Vol. 11 No. 1 (2019): Reference and Referentiality 1
What, if anything, does literature talk about? Aristotle’s theory of mimesis poses the question of the referential relationship between an object and its representation, between the world and language. If, for Saussure, language puts an end to the world with the advent of the sign, is it still possible to say that writing consists in describing, or even giving shape to the world, to the experience of the world? In literary criticism, the referential prism postulates the preexistence of a stable system of references—places, events, characters, historical and cultural context—as part of the reading pact that the literary text might make use of in order to become the metonymical space of a historical time. But does this referential prism still hold in the face of the radical power of language, and in the face of what this power does to the world?
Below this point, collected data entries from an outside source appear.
Definition answers (op : str) (limit : Z) (r : TlsResult) (t : state) : Prop := legal op limit r /\ inv t.
Abbreviation spec op limit m t := (wp m (answers op limit) (fun _ _ => False) t).

(** Provider calls. *)
Lemma wp_logged {A} (e : result A -> event Ctx Session) (m : M W A) Q E (t : state) :
  (forall r w', let t' := (fst t, Store (gens (snd t)) (log_of t ++ [e r], w')) in
     match r with Ok a => Q a t' | Raise x => E x t' end) ->
  wp (on_provider (logged e m)) Q E t.
Proof.
  intros H. destruct t as [c [gs [l w]]]. unfold wp, on_provider, on_store, TlsGeneration.on_world, zoom, logged. cbn.
  specialize (H (fst (m w)) (snd (m w))). destruct (m w) as [r w']. cbn in *. by destruct r.
Qed.

(** The channel after a call of which only the log is new. *)
Lemma mid_step ph ph' t e w' :
  mid ph t -> next s config ctxs ph e ph' -> ph' <> Freed ->
  mid ph' (fst t, Store (gens (snd t)) (log_of t ++ [e], w')).
Proof.
  intros (Ho & Ha & Hl & Hp) Hn Hf. split_and!; [done| |by eapply accepted_snoc|done].
  destruct Ha as (x & Hx). by exists x.
Qed.

Lemma mid_chan ph t c : mid ph t -> open c -> mid ph (c, snd t).
Proof. by intros (_ & Ha & Hl & Hp) Ho. Qed.
Lemma init_books id pid config st :
  wp (TlsGeneration.init prov id pid config) (fun g st' => built pid config st st' g) (fun _ st' => undone st st') st.
Proof.
  assert (undone st st) as Hundone by (split; [done|]; exists []; by rewrite !app_nil_r).
  unfold TlsGeneration.init. destruct (id <=? 0); [by apply wp_raise|]. apply wp_bind.
  unfold wp at 1, TlsGeneration.on_world, zoom.
  destruct (create_books (p pid) config (default_certificate config :: sni_certificates config) [] ∅ (world st))
    as (new & by_id & failure & x' & -> & H1 & H2 & H3 & _).
  destruct failure as [e|].
  - cbn [app]. apply wp_bind. unfold attempt. apply wp_try, wp_bind. unfold wp at 1. cbn [world gens].
    destruct (free_contexts_books (p pid) new x') as (r & x2 & -> & H4 & H5).
    assert (undone st (Store (gens st) x2)) as Hu.
    { split; [done|]. exists new. cbn [world]. rewrite H4, H5, H1, H2. split; [done|]. apply Permutation_app_head. symmetry. apply Permutation_rev. }
    destruct r as [[]|e2]; apply wp_ret; [|by apply wp_raise].
    destruct (TlsGeneration.is_provider_error e); by apply wp_raise.
  - specialize (H3 eq_refl). pose proof H3 as H3'. apply Forall_cons in H3' as [[v Hv] _]. rewrite Hv.
    cbn [app]. exists id, new, by_id, v. by split_and!.
Qed.

(** ** The sections on one generation *)

Definition dropped (b : bool) (x : tls_generation Ctx) : tls_generation Ctx :=
  if references x =? 1
  then MkGeneration (generation_id x) (g_provider x) (g_config x) 0 b true [] ∅ None
  else MkGeneration (generation_id x) (g_provider x) (g_config x) (references x - 1) b (destroyed x) (contexts x)
         (context_by_identifier x) (g_context x).
Definition taken_of (x : tls_generation Ctx) : option (list Ctx) :=
  if references x =? 1 then Some (contexts x) else None.
Definition with_gen (g : nat) (y : tls_generation Ctx) (s : tstate) : tstate :=
  TlsState (registry s) (Store (<[g := y]> (gens (generations s))) (world (generations s))).

Lemma mgr_drop_run g b x (st : tls_store Ctx (watch Ctx W)) :
  destroyed x = false -> TlsGeneration.drop_reference g (TlsGeneration.set_retired b x) st =
    (Ok (taken_of x), Store (<[g := dropped b x]> (gens st)) (world st)).
Proof.
  intros Hd. unfold TlsGeneration.drop_reference, taken_of, dropped. cbn [references TlsGeneration.set_references TlsGeneration.set_retired].
  destruct (Z.eqb_spec (references x) 1) as [E|E].
  - rewrite E. cbn. unfold TlsGeneration.take_contexts. cbn. rewrite Hd. done.
  - rewrite (proj2 (Z.eqb_neq (references x - 1) 0)) by lia. done.
Qed.

Lemma mgr_release_run g x s :
  gens (generations s) !! g = Some x -> destroyed x = false -> 0 < references x ->
  on_gens (TlsGeneration.release_locked g) s = (Ok (taken_of x), with_gen g (dropped (retired x) x) s).
Proof.
  intros Hx Hd Hp. unfold on_gens, TlsManager.on_store, zoom, TlsGeneration.release_locked, bind, TlsGeneration.get_gen.
  rewrite Hx, Hd. zdec. pose proof (mgr_drop_run g (retired x) x (generations s) Hd) as H.
  replace (TlsGeneration.set_retired (retired x) x) with x in H by (by destruct x). by rewrite H.
Qed.

Lemma mgr_retire_run g x s :
  gens (generations s) !! g = Some x -> retired x = false -> destroyed x = false -> 0 < references x ->
  on_gens (TlsGeneration.retire_locked g) s = (Ok (taken_of x), with_gen g (dropped true x) s).
Proof.
  intros Hx Hr Hd Hp. unfold on_gens, TlsManager.on_store, zoom, TlsGeneration.retire_locked, bind, TlsGeneration.get_gen.
  rewrite Hx, Hr, Hd. zdec. by rewrite (mgr_drop_run g true x (generations s) Hd).
Qed.

(** ** Each section keeps the invariant *)

Lemma contexts_insert g (x y : tls_generation Ctx) l :
  l !! g = Some x -> exists rest,
    concat (map contexts l) ≡ₚ contexts x ++ rest /\ concat (map contexts (<[g := y]> l)) ≡ₚ contexts y ++ rest.
Proof.
  intros Hx. exists (concat (map contexts (take g l)) ++ concat (map contexts (drop (S g) l))).
  rewrite insert_take_drop by (by eapply lookup_lt_Some). rewrite <- (take_drop_middle l g x Hx) at 1.
  rewrite !map_app, !concat_app. cbn [map concat]. split; apply Permutation_app_swap_app.
Qed.

Lemma gen_ok_alive own ts g x :
  gen_ok own ts g x -> THold g ∈ ts \/ g ∈ own -> 0 < references x /\ destroyed x = false.
Proof.
  intros (H1 & H2 & H3 & _) H. pose proof (count_nonneg (holds g) ts).
  assert (0 < references x) as Hp.
  { rewrite H1. destruct H as [H|H].
    - assert (0 < count (holds g) ts) by (eapply count_pos_elem; [exact H|by apply bool_decide_eq_true_2]). destruct (retired x); simpl; lia.
    - apply H2 in H. rewrite H. simpl. lia. }
  split; [done|]. rewrite H3. apply bool_decide_eq_false_2. lia.
Qed.

Lemma gen_ok_same own own' ts ts' g x :
  count (holds g) ts' = count (holds g) ts -> (g ∈ own' <-> g ∈ own) -> gen_ok own ts g x -> gen_ok own' ts' g x.
Proof. intros Hc Ho (H1 & H2 & H3). split; [by rewrite Hc|]. split; [by rewrite Ho|done]. Qed.

Lemma dropped_ok own own' ts ts' g x b :
  gen_ok own ts g x -> destroyed x = false -> 0 < references x ->
  references x - 1 = count (holds g) ts' + Z.b2z (negb b) -> (b = false <-> g ∈ own') ->
  gen_ok own' ts' g (dropped b x).
Proof.
  intros (H1 & H2 & H3 & H4 & H5) Hd Hp Hc Hb. unfold gen_ok, dropped.
  destruct (Z.eqb_spec (references x) 1) as [E|E]; cbn [references retired destroyed contexts context_by_identifier g_config].
  - split_and!; [lia|apply Hb|by rewrite bool_decide_eq_true_2|done|done].
  - split_and!; [lia|apply Hb|by rewrite Hd, bool_decide_eq_false_2 by lia|done|done].
Qed.
(** The counters and flags the sections assign. *)
Definition set_counts (c s p k : Z) (n : native_provider) : native_provider :=
  MkNative (np_library_path n) (np_expected_sha256 n) (np_verified_sha256 n) (np_max_bytes n) (library_handle n)
    (entrypoint n) (capabilities n) (np_implementation_id n) (activated n) c s p k (close_requested n) (np_closed n).
Definition add_calls (d : Z) (n : native_provider) : native_provider :=
  set_counts (active_contexts n) (active_sessions n) (pending_resources n) (active_calls n + d) n.
Definition add_pending (d : Z) (n : native_provider) : native_provider :=
  set_counts (active_contexts n) (active_sessions n) (pending_resources n + d) (active_calls n) n.
Definition add_contexts (d : Z) (n : native_provider) : native_provider :=
  set_counts (active_contexts n + d) (active_sessions n) (pending_resources n) (active_calls n) n.
Definition add_sessions (d : Z) (n : native_provider) : native_provider :=
  set_counts (active_contexts n) (active_sessions n + d) (pending_resources n) (active_calls n) n.
Definition set_close_requested (n : native_provider) : native_provider :=
  MkNative (np_library_path n) (np_expected_sha256 n) (np_verified_sha256 n) (np_max_bytes n) (library_handle n)
    (entrypoint n) (capabilities n) (np_implementation_id n) (activated n) (active_contexts n) (active_sessions n)
    (pending_resources n) (active_calls n) true (np_closed n).
Definition set_unloaded (n : native_provider) : native_provider :=
  MkNative (np_library_path n) (np_expected_sha256 n) (np_verified_sha256 n) (np_max_bytes n) None
    None (capabilities n) (np_implementation_id n) false (active_contexts n) (active_sessions n)
    (pending_resources n) (active_calls n) (close_requested n) true.
Definition set_loaded (library entry caps : Z) (identity sha : str) (n : native_provider) : native_provider :=
  MkNative (np_library_path n) (np_expected_sha256 n) sha (np_max_bytes n) (Some library)
    (Some entry) caps identity true (active_contexts n) (active_sessions n)
    (pending_resources n) (active_calls n) (close_requested n) (np_closed n).

(** ** Accounting *)

(** [_take_library_to_close_locked] *)
Definition take_library : NM (option Z) :=
  let! n := the_provider in
  if negb (close_requested n) || np_closed n || negb (active_contexts n =? 0) || negb (active_sessions n =? 0)
     || negb (pending_resources n =? 0) || negb (active_calls n =? 0)
  then ret None
  else upd set_unloaded ;;! ret (library_handle n).
Definition close_library (library : option Z) : NM unit :=
  match library with Some l => outside (library_close x l) | None => ret tt end.

Definition finish_call_locked : NM (option Z) :=
  let! n := the_provider in
  if active_calls n <=? 0 then raise (TlsProviderError (py "native TLS provider call accounting underflow"))
  else upd (add_calls (-1)) ;;! take_library.
Definition finish_call : NM unit := let! l := finish_call_locked in close_library l.

Definition begin_call : NM Z :=
  let! n := the_provider in
  match entrypoint n with
  | Some e =>
      if np_closed n || (e =? 0) then raise (TlsProviderError (py "native TLS provider is not activated"))
      else upd (add_calls 1) ;;! ret e
  | None => raise (TlsProviderError (py "native TLS provider is not activated"))
  end.

Definition reserve_resource : NM unit :=
  let! n := the_provider in
  if close_requested n || np_closed n then raise (TlsProviderError (py "native TLS provider is closing"))
  else upd (add_pending 1).

Definition publish_resource (resource_kind : str) : NM unit :=
  let! n := the_provider in
  if pending_resources n <=? 0 then raise (TlsProviderError (py "native TLS provider resource accounting underflow"))
  else
    upd (add_pending (-1)) ;;!
    if str_eqb resource_kind (py "context") then upd (add_contexts 1)
    else if str_eqb resource_kind (py "session") then upd (add_sessions 1)
    else raise (TlsProviderError (py "unknown native TLS provider resource kind")).

Definition cancel_locked : NM (option Z) :=
  let! n := the_provider in
  if pending_resources n <=? 0 then raise (TlsProviderError (py "native TLS provider resource accounting underflow"))
  else upd (add_pending (-1)) ;;! take_library.
Definition cancel_resource : NM unit := let! l := cancel_locked in close_library l.

Definition release_locked (resource_kind : str) : NM (option Z) :=
  let! n := the_provider in
  (if str_eqb resource_kind (py "context") then
     if active_contexts n <=? 0 then raise (TlsProviderError (py "native TLS provider context accounting underflow"))
     else upd (add_contexts (-1))
   else if str_eqb resource_kind (py "session") then
     if active_sessions n <=? 0 then raise (TlsProviderError (py "native TLS provider session accounting underflow"))
     else upd (add_sessions (-1))
   else raise (TlsProviderError (py "unknown native TLS provider resource kind"))) ;;!
  take_library.
Definition release_resource (resource_kind : str) : NM unit :=
  let! l := release_locked resource_kind in close_library l.
(* ===== verification/TlsNativeSpec.v ===== *)
(** * The native library stays loaded while it is used, and is unloaded once

    Threads run the methods of [PccNativeTlsProvider] concurrently; [step] is one section
    under its state lock, or one call of the dynamic loader.  The activation lock admits one
    activation at a time.  Also here: the protocol list sent to the library reads back. *)

From S2P Require Import Prelude PyStr PyLists Http1 PyStrFacts Http1Parse Http1Wire Tls.
From S2P Require Import TlsGeneration TlsNative.
#[local] Open Scope Z_scope.
Import Native.

(** What a thread has left to do. *)
Inductive task :=
| TCall                 (* inside a native call: finish it *)
| TReserved             (* a resource reserved: publish it or give it up *)
| TContext | TSession   (* a published resource: release it *)
| TActivating           (* activation: open the library *)
| TOpened (l : Z)       (* activation: probe the library, then publish or close it *)
| TUnload (l : Z).      (* close the library *)

Section system.
Context {W : Type}.
Abbreviation nstate := (native_state * W)%type.

Record sys := Sys { s_state : nstate; s_tasks : list task; s_opened : list Z; s_unloaded : list Z }.

Definition unloading (l : option Z) : list task := match l with Some l => [TUnload l] | None => [] end.
Definition activating (t : task) : bool := match t with TActivating | TOpened _ => true | _ => false end.
Definition resource (kind : str) : task := if str_eqb kind (py "context") then TContext else TSession.

Inductive step : sys -> sys -> Prop :=
| step_begin e t t' ts o u : begin_call t = (Ok e, t') -> step (Sys t ts o u) (Sys t' (TCall :: ts) o u)
| step_finish l t t' ts ts' o u :
    ts ≡ₚ TCall :: ts' -> finish_call_locked t = (Ok l, t') -> step (Sys t ts o u) (Sys t' (unloading l ++ ts') o u)
| step_reserve t t' ts o u : reserve_resource t = (Ok tt, t') -> step (Sys t ts o u) (Sys t' (TReserved :: ts) o u)
| step_connection c h t t' ts o u :
    reserve_connection c t = (Ok h, t') -> step (Sys t ts o u) (Sys t' (TReserved :: ts) o u)
| step_publish kind t t' ts ts' o u :
    ts ≡ₚ TReserved :: ts' -> publish_resource kind t = (Ok tt, t') ->
    step (Sys t ts o u) (Sys t' (resource kind :: ts') o u)
| step_cancel l t t' ts ts' o u :
    ts ≡ₚ TReserved :: ts' -> cancel_locked t = (Ok l, t') -> step (Sys t ts o u) (Sys t' (unloading l ++ ts') o u)
| step_release kind l t t' ts ts' o u :
    ts ≡ₚ resource kind :: ts' -> release_locked kind t = (Ok l, t') ->
    step (Sys t ts o u) (Sys t' (unloading l ++ ts') o u)
| step_close l b t t' ts o u :
    close_locked t = (Ok (Some (l, b)), t') -> step (Sys t ts o u) (Sys t' (unloading l ++ ts) o u)
| step_activate t t' ts o u :
    count activating ts = 0 -> activate_locked t = (Ok false, t') -> step (Sys t ts o u) (Sys t' (TActivating :: ts) o u)
| step_refused t ts ts' o u : ts ≡ₚ TActivating :: ts' -> step (Sys t ts o u) (Sys t ts' o u)
| step_open l t ts ts' o u :
    ts ≡ₚ TActivating :: ts' -> step (Sys t ts o u) (Sys t (TOpened l :: ts') (o ++ [l]) u)
| step_probe_fails l t ts ts' o u :
    ts ≡ₚ TOpened l :: ts' -> step (Sys t ts o u) (Sys t (TUnload l :: ts') o u)
| step_loaded l entry caps identity sha b t t' ts ts' o u :
    ts ≡ₚ TOpened l :: ts' -> publish_library l entry caps identity sha t = (Ok b, t') ->
    step (Sys t ts o u) (Sys t' ((if b then [] else [TUnload l]) ++ ts') o u)
| step_unload l t ts ts' o u :
    ts ≡ₚ TUnload l :: ts' -> step (Sys t ts o u) (Sys t ts' o (u ++ [l]))
| step_objects t t' ts o u : np (fst t') = np (fst t) -> step (Sys t ts o u) (Sys t' ts o u).

Inductive reachable : sys -> Prop :=
| reach_init path sha limit n w : make_native path sha limit = Ok n -> reachable (Sys (n, w) [] [] [])
| reach_step s s' : reachable s -> step s s' -> reachable s'.

(** ** The invariant *)

Definition is_call (t : task) : bool := match t with TCall => true | _ => false end.
Definition is_reserved (t : task) : bool := match t with TReserved => true | _ => false end.
Definition is_context (t : task) : bool := match t with TContext => true | _ => false end.
Definition is_session (t : task) : bool := match t with TSession => true | _ => false end.
Definition library (t : task) : option Z := match t with TOpened l | TUnload l => Some l | _ => None end.

Definition idle (n : native_provider) : Prop :=
  active_contexts n = 0 /\ active_sessions n = 0 /\ pending_resources n = 0 /\ active_calls n = 0.

(** The provider against the tasks. *)
Record counted (n : native_provider) (ts : list task) : Prop := {
  k_calls : active_calls n = count is_call ts;
  k_reserved : pending_resources n = count is_reserved ts;
  k_contexts : active_contexts n = count is_context ts;
  k_sessions : active_sessions n = count is_session ts;
  k_one : count activating ts <= 1;
  k_active : 0 < count activating ts -> activated n = false \/ np_closed n = true;
}.
Record coherent (n : native_provider) : Prop := {
  n_handle : activated n = bool_decide (is_Some (library_handle n));
  n_entry : is_Some (entrypoint n) -> is_Some (library_handle n);
  n_used : active_calls n <> 0 -> is_Some (library_handle n);
  n_done : np_closed n = true -> close_requested n = true /\ library_handle n = None /\ idle n;
}.
Definition settled (n : native_provider) : Prop := close_requested n = true -> idle n -> np_closed n = true.

Record inv (s : sys) : Prop := {
  i_counted : counted (np (fst (s_state s))) (s_tasks s);
  i_coherent : coherent (np (fst (s_state s)));
  i_settled : settled (np (fst (s_state s)));
  i_libraries : s_opened s ≡ₚ s_unloaded s ++ omap library (s_tasks s) ++ option_list (library_handle (np (fst (s_state s))));
}.

Lemma counted_perm n ts ts' : ts ≡ₚ ts' -> counted n ts -> counted n ts'.
Proof. intros Hp [H1 H2 H3 H4 H5 H6]. split; rewrite <- ?(count_perm _ _ _ Hp); done. Qed.

Lemma nat_inv_perm t ts ts' o u : ts ≡ₚ ts' -> inv (Sys t ts o u) -> inv (Sys t ts' o u).
Proof. intros Hp [H1 H2 H3 H4]. split; cbn in *; [by eapply counted_perm|done|done|by rewrite <- Hp]. Qed.

(** The provider after [take_library]. *)
Lemma take_run (t : nstate) :
  (close_requested (np (fst t)) = true /\ np_closed (np (fst t)) = false /\ idle (np (fst t)) /\
   take_library t = (Ok (library_handle (np (fst t))), (NativeState (set_unloaded (np (fst t))) (n_contexts (fst t)) (n_sessions (fst t)), snd t))) \/
  (~ (close_requested (np (fst t)) = true /\ np_closed (np (fst t)) = false /\ idle (np (fst t))) /\ take_library t = (Ok None, t)).
Proof.
  unfold take_library, bind, the_provider, upd, modify, ret, idle. set (n := np (fst t)).
  destruct (negb (close_requested n) || _ || _ || _ || _ || _) eqn:E.
  - right. split; [|done]. intros (H1 & H2 & H3 & H4 & H5 & H6). rewrite H1, H2, H3, H4, H5, H6 in E. done.
  - left. b2p. by split_and!.
Qed.

Lemma unloading_counts (q : task -> bool) l ts : (forall l, q (TUnload l) = false) -> count q (unloading l ++ ts) = count q ts.
Proof. intros H. destruct l as [l|]; [|done]. cbn. by rewrite H. Qed.

Lemma omap_unloading l ts : omap library (unloading l ++ ts) = option_list l ++ omap library ts.
Proof. by destruct l. Qed.

(** A section that ends by looking whether the library can go. *)
Lemma inv_take (t1 t' : nstate) ts o u l :
  counted (np (fst t1)) ts -> coherent (np (fst t1)) ->
  o ≡ₚ u ++ omap library ts ++ option_list (library_handle (np (fst t1))) ->
  take_library t1 = (Ok l, t') -> inv (Sys t' (unloading l ++ ts) o u).
Proof.
  intros [K1 K2 K3 K4 K5 K6] [C1 C2 C3 C4] Hl E.
  destruct (take_run t1) as [(Hr & Hc & Hi & E')|[Hno E']]; rewrite E in E'; injection E' as -> ->.
  - split; cbn [s_state s_tasks s_opened s_unloaded fst np].
    + split; cbn [active_calls pending_resources active_contexts active_sessions activated np_closed set_unloaded];
        rewrite ?unloading_counts by done; try done. by left.
    + split; cbn; [done|by intros []|intros H; destruct Hi as (_ & _ & _ & Hz); cbn in Hz; congruence|done].
    + by intros _ _.
    + rewrite omap_unloading. cbn. rewrite app_nil_r, Hl. apply Permutation_app_head, Permutation_app_comm.
  - cbn [unloading app]. split; cbn [s_state s_tasks s_opened s_unloaded]; [done|done| |done].
    intros Hr Hi. destruct (np_closed (np (fst t1))) eqn:Hc; [done|]. destruct Hno. done.
Qed.

(** The effect of a section on the provider alone. *)
Definition with_np (n : native_provider) (t : nstate) : nstate := (NativeState n (n_contexts (fst t)) (n_sessions (fst t)), snd t).

Lemma coherent_counts n c s p k :
  coherent n -> (k <> 0 -> is_Some (library_handle n)) -> (np_closed n = true -> c = 0 /\ s = 0 /\ p = 0 /\ k = 0) ->
  coherent (set_counts c s p k n).
Proof. intros [C1 C2 C3 C4] Hk Hc. split; cbn; [done|done|done|]. intros H. destruct (C4 H) as (? & ? & _). split_and!; [done|done|by apply Hc]. Qed.

Lemma finish_run t ts :
  counted (np (fst t)) (TCall :: ts) -> coherent (np (fst t)) ->
  finish_call_locked t = take_library (with_np (add_calls (-1) (np (fst t))) t) /\
  counted (add_calls (-1) (np (fst t))) ts /\ coherent (add_calls (-1) (np (fst t))).
Proof.
  intros [K1 K2 K3 K4 K5 K6] HC. pose proof HC as [C1 C2 C3 C4]. cbn [count is_call is_reserved is_context is_session activating] in *.
  simpl in K1, K2, K3, K4, K5, K6. pose proof (count_nonneg is_call ts). split; [|split].
  - unfold finish_call_locked, bind at 1, the_provider. zdec. done.
  - split; cbn; try done; lia.
  - apply coherent_counts; [done|intros _; apply C3; lia|]. intros Hc. destruct (C4 Hc) as (_ & _ & _ & _ & _ & Hz). lia.
Qed.

Lemma nat_cancel_run t ts :
  counted (np (fst t)) (TReserved :: ts) -> coherent (np (fst t)) ->
  cancel_locked t = take_library (with_np (add_pending (-1) (np (fst t))) t) /\
  counted (add_pending (-1) (np (fst t))) ts /\ coherent (add_pending (-1) (np (fst t))).
Proof.
  intros [K1 K2 K3 K4 K5 K6] HC. pose proof HC as [C1 C2 C3 C4]. cbn [count is_call is_reserved is_context is_session activating] in *.
  simpl in K1, K2, K3, K4, K5, K6. pose proof (count_nonneg is_reserved ts). split; [|split].
  - unfold cancel_locked, bind at 1, the_provider. zdec. done.
  - split; cbn; try done; lia.
  - apply coherent_counts; [done|done|]. intros Hc. destruct (C4 Hc) as (_ & _ & _ & _ & Hz & _). lia.
Qed.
This issue of L’Atelier not only seeks to examine writing as mediation, as that which happens to the world, and has the capacity to transform or even generate the world, but also as that which is itself created within the world and by the world. One of the goals of this issue will be to think about how the assumption that a literary work mirrors the world is called into question by that which escapes specularity, or in other words, by everything that happens to the text during the process of poiein, by everything that makes the referent disappear, replacing it with an intransitivity or an autotelism of language. Metaphors, images, the figurative, the implicit, translation, polysemy, hermetism, the instability of signs, subjectivity, modality, affect, experience, the indeterminate, the possible, the imaginary, the fabled, are some of the processes or modes that displace the referential system and reveal its illusion.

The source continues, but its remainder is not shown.